Nursing students in the district are on a collision course against the district administration as they mostly defied the District Collector’s order under Section 144 of the Code of Criminal Procedure (CrPC) directing Principals of nursing colleges in the district to deploy nursing students to private hospitals affected by the ongoing strike by nurses demanding pay hike.
Collector Mir Mohammed Ali’s order as District Magistrate on July 16 directed the Principals of eight nursing colleges in the district to suspend the classes of students, except that of the first-year students, for five days from July 17 to 21 so as to deploy them to hospitals hit by the strike. The order was met with defiance from nursing students.
In some hospitals, students from their sister institutions came in the morning for their routine work as part of their course, but later left the premises following the intervention of nursing students’ organisations. Students of the Pariyaram Nursing College boycotted the classes and staged a protest outside the college to denounce the Collector’s order.

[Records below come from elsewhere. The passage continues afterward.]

(** ** Witnesses *)

(** The page after the list arrived, the restore dialog opened on [b1] and
    its filename typed. *)
Definition restore_typed : Page :=
  default initial (run initial [ESettle 0 (RFiles [b1]); ESettle 0 RFail;
                                EOpenRestore b1; ETypeConfirm "backup-1.json"]).

Lemma delete_confirmed_by_restore_text_witness :
  openDialog restore_typed = Some "restore" /\ confirmText restore_typed = b_filename b1 /\
  row_shown restore_typed b1 = true /\ flag (loading restore_typed) "delete" = false /\
  exists p', run restore_typed [ECloseDialog; EOpenDelete b1; EConfirmDelete] = Some p' /\
    sent p' = sent restore_typed ++ [DeleteBackup (b_id b1)].
Proof.
  assert (H1 : openDialog restore_typed = Some "restore") by reflexivity.
  assert (H2 : confirmText restore_typed = b_filename b1) by reflexivity.
  assert (H3 : row_shown restore_typed b1 = true) by reflexivity.
  assert (H4 : flag (loading restore_typed) "delete" = false) by reflexivity.
  refine (conj H1 (conj H2 (conj H3 (conj H4 _)))).
  exact (delete_confirmed_by_restore_text restore_typed b1 H1 H2 H3 H4).
Defined.

End Backup.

“Nursing students in the Pariyaram Nursing College will boycott classes and continue their agitation till the Collector’s order is withdrawn,” said Muhammad Ismail, president of the United Nursing Students’ Association (UNSA), students’ wing of the United Nurses’ Association. The venue of the agitation will be shifted to the district headquarters, he warned.
The Collector’s order hardly changed the situation in the seven hospitals where the nurses have been on strike. They are Speciality, Ashirvad, Koyili, KIMST, and Dhanalakshmi Hospitals here, Lourde Hospital at Taliparamba, and Saba Hospital at Payyannur.
When contacted, the Koyili Hospital management said the students of their own nursing college came to the hospital in the morning as part of their course. The hospital did not require their services for ward duties because many floors of the hospital have been closed due to the strike. The management of the Saba Hospital said that 14 nursing students from sister institution Crescent Nursing College arrived in the morning but then left the premises allegedly in response to a call from the UNSA. The students of the Government Nursing College here were deployed in the District Hospital, college authorities said.
“The Collector’s order is to create provocation against a strike that has been going on in a peaceful manner,” said E.M. Vineeth Krishnan, Indian Nurses’ Association (INA) secretary.
The order to deploy nursing students in the hospitals for normal nursing duties is like allowing a person without driving licence to drive a vehicle during emergency situations, he said adding that the ongoing strike by nurses in hospitals here will continue.